ルイは当然そんな私に気づいた様子もない。
「でもな、運んでると意外に軽い気がしてな。さっき陽菜、時間が止まった人間とか見て剥製みたいって言ってただろ?あれ結構うまく言い表してたと思うんだよなぁ」
ふふん、やっと私のセンスに気づいたか。
…ってそうじゃない。今の私はもうひとつ確認しておくべきことができたのだ。
「なんか…さ」
「ん?」ルイが首をかしげる。
「ルイさ…妙に…」
「おう」
「こういうホテルについて…詳しくない…?」
「は」
「いやだって私たちまだ高校生だよ!?それなのにロビーから部屋がどうとか…私はそんな知識は学校で教えてもらってない!」
「学校で教えてもらう」
おい、真顔で復唱するなよ。
やれやれと肩をすくめるルイ。
「ま、これがガキンチョと大人の差、ってやつだな」
「あれ?こればっかりは私が正しいよね?あん?なんだその勝ち誇った顔は」
…
「はぁはぁ、ふー…」「ぜーぜー、ひぃー…」
肩で息をする二名。取っ組み合いの置き土産だ。
「ふぅ」どうやらルイの息が先に整ったらしい。
「あーやっぱ激しく動くとまだ暑いな…ま、ちょうどいい。この拠点を選んだ最後の理由の説明がしやすくなった」
「はぁ、ふぅ。
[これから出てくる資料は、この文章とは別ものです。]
(* ===== verification/Prelude.v ===== *)
(** * System-prog: a verification library for yash, yashd and Pintos

    The repository holds three programs, each built on the ones before it in spirit
    only: they share no code at run time.

    - [Project 1/yash]: a job-control shell.  A line is parsed in place
      ([parse.c]), run in a process group of one or two children ([exec.c],
      [redirect.c]) or as a built-in ([builtins.c]), and tracked in a linked job table
      ([jobs.c]); [sig.c] and [main.c] hold the signals, the terminal and the loop.
    - [Project 2/yashd]: the same shell behind a TCP socket.  The daemon ([daemon.c],
      [transport.c], [server.c]) gives each connection to a thread ([session.c]) with
      its own job table; the client ([client.c]) copies bytes between the terminal
      and the socket.
    - [Project_3]: the Pintos kernel with its library.

    ** The files and what they model

    Every definition that stands for code has the name the code has.  A C function is
    a state transformer of the monad [M] below: it ends normally, it meets undefined
    behaviour ([Undef]: null, dangling and out-of-bounds accesses, failed assertions,
    signed overflow), or the bound of one of its loops is exhausted ([NoFuel]).  [wp]
    is its weakest precondition: [wp Full m Q s] says that [m] ends, without undefined
    behaviour, in a state that satisfies [Q].

    The shells ([Project 1/yash/src], [Project 2/yashd]):
    - [CString]: the libc string functions they call.  [YashTypes]: [cmd_t], [job_t]
      and the constants of the headers.  [Parse]: [parse.c], with the grammar as its
      specification.  [Posix]: the system calls; the answers of the kernel are
      arbitrary functions of the log of what has happened.
    - [JobTable], [Tables]: [jobs.c], the list of heap-allocated jobs, with [JobInv],
      the interface between the table and the invariants of the two programs.
      [Redirect], [Launch]: what both [exec.c] and [redirect.c] share.
    - [Yash], [YashProps], [YashExec], [YashMain]: the shell, its invariant, launching,
      and its theorems.
    - [Yashd], [YashdProps], [YashdSession], [YashdJobs], [YashdExec],
      [YashdMain]: the thread of one session.  [Daemon], [DaemonProps]: the main
      thread.  [Client], [ClientProps]: the client.

    Pintos, the file system ([Project_3/filesys], [lib/kernel/bitmap.c]) and its devices:
    - [KBlock] ([Project_3/devices]): [block.c] and [partition.c].
    - [Bitmap], [BitmapProps]: bitmaps.  [FileSys], [FileSysProps], [DirProps]: inodes,
      files, the free map, directories and the file system on a disk of sectors.

    Pintos, the library ([Project_3/lib]):
    - [KList], [KListProps], [KListSort], [KListMain]: doubly linked lists.  [KString],
      [KStringProps], [KStringMain]: [string.c].  [Arith]: 64-bit division.  [KStdlib],
      [KStdlibProps], [KStdlibMain]: [stdlib.c].  [KHash], [KHashProps], [KHashMain]:
      hash tables, over the class [Malloc].  [KRandom]: [random.c].  [KStdio],
      [KStdioProps], [KStdioMain]: formatted output.  [KConsole], [KConsoleMain]: the
      console.  [KUstar], [KUstarMain]: the headers of tar archives ([ustar.c]).

    Pintos, threads ([Project_3/threads]):
    - [Kernel]: the machine, a processor that executes the atomic actions of one thread
      at a time, with interrupts between any two of them; [interrupt.c] in part.
      [Sched], [Synch], [Threads]: [thread.c], [synch.c], [palloc.c] as [thread.c]
      uses it, the ticks of [timer.c].
    - [KernelInv], [KernelLogic], [KernelTrans], [KernelSched], [KernelSynch],
      [KernelLocks], [KernelConds], [KernelMake], [KernelThreads],
      [KernelClient], [KernelInit], [KernelMain]: the invariant, the logic of the
      programs, one file per group of functions, the idle thread and the clients,
      booting, and the theorems about all runs of the machine.
    - [KMalloc], [KMallocProps], [KMallocMain]: [malloc.c], over the class
      [PageSource].  [KPalloc], [KPallocMain]: [palloc.c] with addresses and memory,
      which implements that class.
    - [KPageDir]: [pte.h], [pagedir.c] and [paging_init], with the processor's walk
      through the tables and its cached translations.  [KPageDirProps]: entries and
      tables as words.  [KPageDirInv]: worlds, which know maps from pages to frames,
      and the relation between a world and the machine.  [KPageDirOps]: each operation.
      [KPageDirMain]: clients.  [KPageDirBoot]: [paging_init] after [palloc_init].
    - [KProcess], [KProcessMain] ([userprog/process.c]): loading and starting a program,
      on the machine of [KPageDir] joined with the file system of [FileSys].

    ** What the theorems show

    - Safety of whole programs, whatever the environment answers: [yash_safe],
      [session_safe], [kernel_safe], [locks_exclude], [client_copies],
      [allocator_serves].
    - They end when the environment lets them: [yash_terminates],
      [session_terminates]; and the algorithms end: [list_sort_sorts], [qsort_sorts].
    - Invariants of the kernel at every moment: [queues_hold_threads],
      [semaphores_count], [threads_own_pages]; of the console: [console_calls].
    - Refinement of abstract specifications: the grammar ([parse_line_grammar]), the
      bounded list of jobs ([jobs_add_refines]), the double-ended queue
      ([deque_refines]), the finite map ([hash_refines_map]), address spaces as maps
      from pages to frames ([address_spaces_refine]).
    - Functional behaviour on every branch: [child_runs_command], [exec_job_effect],
      [inode_write_exact], [inode_read_exact], [snprintf_prints],
      [readsocket_frames], [free_map_allocate_claims], [paging_init_maps],
      [load_builds]; nothing that a process took stays behind: [start_process_frees].
    - Exactness and bounds of machine arithmetic: [quotients_exact],
      [remainders_cut]; of what a hostile header can do: [ustar_parse_safe].
    - Round trips: [parse_print_roundtrip], [command_roundtrip], [dir_add_lookup],
      [ustar_roundtrip].
    - What goes wrong, proved of the code as it is: [full_table_leaks_child],
      [refused_buffer_overwrites], [sizes_wrap], [partition_scan_outcome] (an extended
      partition sends the scan into a recursion without end).

    ** Bounds and fuel

    A loop whose length the data bounds has that length as its fuel, and its theorem
    is about [Full] runs: the fuel is enough.  A loop whose length the environment
    decides (the read loops, the waits for children, the accept loop) has fuel as an
    argument: safety holds for every fuel, and the liveness theorems give a fuel that
    is enough once the environment has ended.  [size_t], [unsigned] and addresses wrap
    at 32 bits in Pintos; an [int] that overflows is undefined behaviour.  So is the
    number of a job after [INT_MAX]: the theorems about whole runs of the shells suppose
    that at most [INT_MAX] allocations are granted in a run ([FewAllocs]), and
    [jobs_add_refines] says what happens at the bound.  [FD_SET] of a descriptor from
    [FD_SETSIZE] on is undefined: the sockets of [session_safe] and [client_copies] are
    below it.  The theorems
    on the page allocator suppose less than 1 GB of memory, as addresses above
    [PHYS_BASE] would wrap otherwise.

    ** Not modelled

    - Of Pintos: the drivers that only talk to hardware ports, the assembly of the
      loader, the start-up and the interrupt stubs, the descriptor tables of the
      processor, [process_execute] (it calls [thread_create] of the machine
      of [Kernel], whose state is another), the utilities that run on the host, the
      example programs and the tests.  Each is listed in the manifest with the reason.
    - [malloc.c], [hash.c] and the console are seen as one thread calls them: their
      locks are the locks of [synch.c], which [locks_exclude] is about.
    - Of the shells: the other sessions of the daemon's process, which share only the
      descriptor table and the log file with the one that is modelled. *)

From stdpp Require Import base tactics list gmap strings.
From Stdlib Require Import Ascii ZArith Lia.

(** ** Scopes, hint databases and bytes *)

Declare Scope sysprog_scope.
Delimit Scope sysprog_scope with sysprog.

Create HintDb sysprog discriminated.
Create HintDb wp discriminated.

(** A C [char] is an [ascii]; a C array of [char] is a list of them. *)
Notation bytes := (list ascii).

(** [b "text"] is the bytes of a C string literal, without the terminating
    NUL. *)
Definition b (s : string) : bytes := String.list_ascii_of_string s.
Arguments b : simpl never.

Definition NUL : ascii := Ascii.zero.
Definition LF : ascii := "010"%char.
Definition CR : ascii := "013"%char.
Definition TAB : ascii := "009"%char.
Definition SP : ascii := " "%char.

(** ** Outcomes and the state monad of the C programs

    A C function is a state transformer.  It ends normally with a value and a
    state, it reaches undefined behaviour (a null, dangling or out-of-bounds
    access, a failed assertion), or the bound on the number of iterations of
    one of its loops is exhausted. *)

Inductive outcome (A : Type) : Type :=
  | Done (a : A)
  | Undef
  | NoFuel.
Arguments Done {_} _.
Arguments Undef {_}.
Arguments NoFuel {_}.

Definition M (S A : Type) : Type := S → outcome (A * S).

#[global] Instance M_ret S : MRet (M S) := λ A a s, Done (a, s).
#[global] Instance M_bind S : MBind (M S) := λ A B k m s,
  match m s with
  | Done (a, s') => k a s'
  | Undef => Undef
  | NoFuel => NoFuel
  end.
そ、そういえば、そんな、話も、あった、わ、ね…」
「おいおい大丈夫かよ」
「だ、大丈夫…ふぅーー」
思いっきり深呼吸する。
肺に酸素が充満する。
…
やっと息が整った。
「よし、もう大丈夫そうだな?じゃ、今から最上階まで階段あがるぞー」
ルイが拳を突き上げ言う。
…はい?
「えぇ、い、いやだぁ…」
…
「なんでここ選んだか聞いてきたのは陽菜の方だろ!その最後にして最大の理由を実際に見せてやるって言ってんだよ!」
「か弱いJKにしていい仕打ちじゃないでしょ!なに?毎回階段上らされるの!?無理だよぉー死んじゃうよぉー」
「急にしおらしくなるなよ!安心しろって。拠点は二階だってさっき言っただろ?」
「じゃあなんで最上階だなんて…」
「この城のな、一番の売りを見せてやるってことだよ」
ルイがニヤリと笑う。
こいつ、ここ来てからずっとニヤニヤしてんな。